EXERCISE REQUIREMENTS:
Could you copy out all the lines in the material below where the word "engine" occurs?

=======

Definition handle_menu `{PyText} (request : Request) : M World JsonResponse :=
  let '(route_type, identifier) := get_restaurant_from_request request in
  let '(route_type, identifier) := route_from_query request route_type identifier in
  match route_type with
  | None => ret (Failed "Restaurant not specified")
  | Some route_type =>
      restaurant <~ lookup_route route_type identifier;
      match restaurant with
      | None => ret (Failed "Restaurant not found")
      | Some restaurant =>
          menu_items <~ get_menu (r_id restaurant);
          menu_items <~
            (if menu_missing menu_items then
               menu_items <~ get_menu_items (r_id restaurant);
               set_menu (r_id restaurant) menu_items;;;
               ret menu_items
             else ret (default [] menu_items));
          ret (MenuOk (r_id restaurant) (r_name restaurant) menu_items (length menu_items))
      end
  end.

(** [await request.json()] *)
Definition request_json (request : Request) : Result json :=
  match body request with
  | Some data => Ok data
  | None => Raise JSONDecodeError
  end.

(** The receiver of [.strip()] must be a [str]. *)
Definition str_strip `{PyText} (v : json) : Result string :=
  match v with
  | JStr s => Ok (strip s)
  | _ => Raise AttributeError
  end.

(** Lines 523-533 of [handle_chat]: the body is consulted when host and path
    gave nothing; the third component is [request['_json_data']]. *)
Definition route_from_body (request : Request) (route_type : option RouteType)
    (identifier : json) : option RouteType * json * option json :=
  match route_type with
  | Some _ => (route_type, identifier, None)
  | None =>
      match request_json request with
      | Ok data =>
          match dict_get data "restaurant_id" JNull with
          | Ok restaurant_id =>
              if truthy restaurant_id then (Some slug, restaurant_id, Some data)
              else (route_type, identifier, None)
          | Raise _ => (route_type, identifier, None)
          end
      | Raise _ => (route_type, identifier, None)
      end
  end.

=======

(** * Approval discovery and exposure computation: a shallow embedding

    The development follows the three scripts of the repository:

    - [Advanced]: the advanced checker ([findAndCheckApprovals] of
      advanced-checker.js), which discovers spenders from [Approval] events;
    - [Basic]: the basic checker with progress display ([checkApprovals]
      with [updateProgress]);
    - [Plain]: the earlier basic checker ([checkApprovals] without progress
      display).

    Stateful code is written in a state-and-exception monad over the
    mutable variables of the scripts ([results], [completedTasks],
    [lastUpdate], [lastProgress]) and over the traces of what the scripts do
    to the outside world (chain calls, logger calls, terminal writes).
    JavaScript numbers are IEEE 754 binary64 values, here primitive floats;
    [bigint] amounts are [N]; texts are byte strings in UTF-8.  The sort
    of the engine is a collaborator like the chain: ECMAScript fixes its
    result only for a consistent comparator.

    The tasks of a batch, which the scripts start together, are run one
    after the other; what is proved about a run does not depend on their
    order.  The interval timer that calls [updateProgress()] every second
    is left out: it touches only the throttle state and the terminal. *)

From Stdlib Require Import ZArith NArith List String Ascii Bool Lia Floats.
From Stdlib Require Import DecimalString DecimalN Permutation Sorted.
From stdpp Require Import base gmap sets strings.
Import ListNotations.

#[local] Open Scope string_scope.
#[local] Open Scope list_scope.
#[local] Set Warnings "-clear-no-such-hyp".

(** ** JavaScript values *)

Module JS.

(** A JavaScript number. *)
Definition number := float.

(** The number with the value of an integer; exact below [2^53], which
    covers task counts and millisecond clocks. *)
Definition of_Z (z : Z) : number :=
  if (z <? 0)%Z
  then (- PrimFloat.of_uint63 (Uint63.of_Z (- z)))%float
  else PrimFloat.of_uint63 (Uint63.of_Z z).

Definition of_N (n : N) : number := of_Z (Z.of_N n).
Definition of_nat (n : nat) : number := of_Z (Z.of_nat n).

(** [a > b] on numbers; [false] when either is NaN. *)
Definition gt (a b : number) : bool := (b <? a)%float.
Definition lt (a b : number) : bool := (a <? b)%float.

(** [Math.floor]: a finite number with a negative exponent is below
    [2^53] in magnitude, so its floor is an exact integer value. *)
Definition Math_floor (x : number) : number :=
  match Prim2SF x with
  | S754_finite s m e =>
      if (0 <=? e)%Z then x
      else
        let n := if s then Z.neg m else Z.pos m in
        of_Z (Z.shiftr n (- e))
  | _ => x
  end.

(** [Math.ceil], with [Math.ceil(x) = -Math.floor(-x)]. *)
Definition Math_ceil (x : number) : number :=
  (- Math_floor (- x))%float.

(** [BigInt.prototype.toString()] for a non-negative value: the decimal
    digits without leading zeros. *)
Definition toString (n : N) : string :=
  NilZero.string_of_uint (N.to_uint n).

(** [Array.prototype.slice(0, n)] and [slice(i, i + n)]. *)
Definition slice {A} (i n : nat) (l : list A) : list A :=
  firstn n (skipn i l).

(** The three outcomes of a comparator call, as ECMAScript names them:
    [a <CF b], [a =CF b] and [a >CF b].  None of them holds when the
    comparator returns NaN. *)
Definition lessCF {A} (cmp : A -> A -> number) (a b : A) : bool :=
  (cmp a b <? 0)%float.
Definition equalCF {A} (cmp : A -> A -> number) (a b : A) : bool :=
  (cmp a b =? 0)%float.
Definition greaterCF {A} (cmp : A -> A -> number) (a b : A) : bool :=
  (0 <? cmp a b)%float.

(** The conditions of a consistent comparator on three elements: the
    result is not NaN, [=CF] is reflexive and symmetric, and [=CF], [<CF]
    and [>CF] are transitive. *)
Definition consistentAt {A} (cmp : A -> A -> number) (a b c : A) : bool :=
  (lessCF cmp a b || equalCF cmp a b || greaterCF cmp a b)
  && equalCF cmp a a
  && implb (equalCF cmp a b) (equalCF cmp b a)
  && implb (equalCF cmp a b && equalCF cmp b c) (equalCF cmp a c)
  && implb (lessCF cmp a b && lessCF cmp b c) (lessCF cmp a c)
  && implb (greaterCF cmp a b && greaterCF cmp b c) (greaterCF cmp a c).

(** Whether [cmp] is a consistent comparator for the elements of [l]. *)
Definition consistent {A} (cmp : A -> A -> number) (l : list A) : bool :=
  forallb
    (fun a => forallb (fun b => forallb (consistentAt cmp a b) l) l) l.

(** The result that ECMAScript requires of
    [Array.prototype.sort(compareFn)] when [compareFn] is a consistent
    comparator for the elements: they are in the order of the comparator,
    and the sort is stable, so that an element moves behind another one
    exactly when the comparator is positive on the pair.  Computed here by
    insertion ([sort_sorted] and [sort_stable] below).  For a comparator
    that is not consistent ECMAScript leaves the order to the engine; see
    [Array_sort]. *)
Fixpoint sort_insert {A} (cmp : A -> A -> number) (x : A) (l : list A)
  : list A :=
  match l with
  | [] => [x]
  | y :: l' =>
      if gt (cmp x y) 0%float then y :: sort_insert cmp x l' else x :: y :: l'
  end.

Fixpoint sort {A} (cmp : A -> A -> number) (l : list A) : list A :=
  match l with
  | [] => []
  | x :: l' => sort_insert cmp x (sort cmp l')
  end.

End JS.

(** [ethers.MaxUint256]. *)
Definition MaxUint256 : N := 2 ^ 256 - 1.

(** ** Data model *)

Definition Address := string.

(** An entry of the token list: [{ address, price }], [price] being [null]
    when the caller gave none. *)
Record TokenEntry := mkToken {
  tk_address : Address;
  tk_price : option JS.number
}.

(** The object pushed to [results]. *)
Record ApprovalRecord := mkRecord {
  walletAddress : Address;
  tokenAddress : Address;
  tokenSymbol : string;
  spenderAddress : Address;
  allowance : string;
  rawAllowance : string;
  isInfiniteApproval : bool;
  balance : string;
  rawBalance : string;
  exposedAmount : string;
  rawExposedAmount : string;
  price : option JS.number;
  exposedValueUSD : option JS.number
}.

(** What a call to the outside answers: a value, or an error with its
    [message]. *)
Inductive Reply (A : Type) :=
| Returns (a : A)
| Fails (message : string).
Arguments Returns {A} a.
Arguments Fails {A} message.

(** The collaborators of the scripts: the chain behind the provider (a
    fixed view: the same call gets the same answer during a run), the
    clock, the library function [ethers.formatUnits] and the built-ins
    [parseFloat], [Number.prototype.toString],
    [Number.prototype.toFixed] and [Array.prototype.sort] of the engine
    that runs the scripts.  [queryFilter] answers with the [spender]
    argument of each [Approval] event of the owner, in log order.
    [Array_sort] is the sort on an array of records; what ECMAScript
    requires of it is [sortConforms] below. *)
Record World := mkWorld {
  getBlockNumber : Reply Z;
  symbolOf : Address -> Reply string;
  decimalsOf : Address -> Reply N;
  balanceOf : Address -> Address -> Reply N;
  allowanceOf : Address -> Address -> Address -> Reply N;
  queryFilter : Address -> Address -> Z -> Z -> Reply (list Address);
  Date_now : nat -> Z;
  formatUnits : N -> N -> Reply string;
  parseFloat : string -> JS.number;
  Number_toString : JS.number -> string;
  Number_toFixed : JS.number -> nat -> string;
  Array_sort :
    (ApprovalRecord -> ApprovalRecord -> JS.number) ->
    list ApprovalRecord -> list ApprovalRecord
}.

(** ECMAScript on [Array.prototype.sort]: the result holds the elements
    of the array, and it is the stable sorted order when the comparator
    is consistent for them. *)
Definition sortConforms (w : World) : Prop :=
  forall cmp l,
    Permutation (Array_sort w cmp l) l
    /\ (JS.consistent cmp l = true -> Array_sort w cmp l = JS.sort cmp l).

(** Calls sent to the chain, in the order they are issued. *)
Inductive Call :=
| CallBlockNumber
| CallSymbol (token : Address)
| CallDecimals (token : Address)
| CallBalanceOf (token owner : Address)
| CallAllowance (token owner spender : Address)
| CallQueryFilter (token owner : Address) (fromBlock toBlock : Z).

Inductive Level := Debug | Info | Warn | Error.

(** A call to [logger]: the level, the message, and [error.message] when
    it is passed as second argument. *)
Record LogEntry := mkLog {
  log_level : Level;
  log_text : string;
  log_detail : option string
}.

=======

ANSWER TO THE PROBLEM:
    of the engine is a collaborator like the chain: ECMAScript fixes its
    that is not consistent ECMAScript leaves the order to the engine; see
    [Number.prototype.toFixed] and [Array.prototype.sort] of the engine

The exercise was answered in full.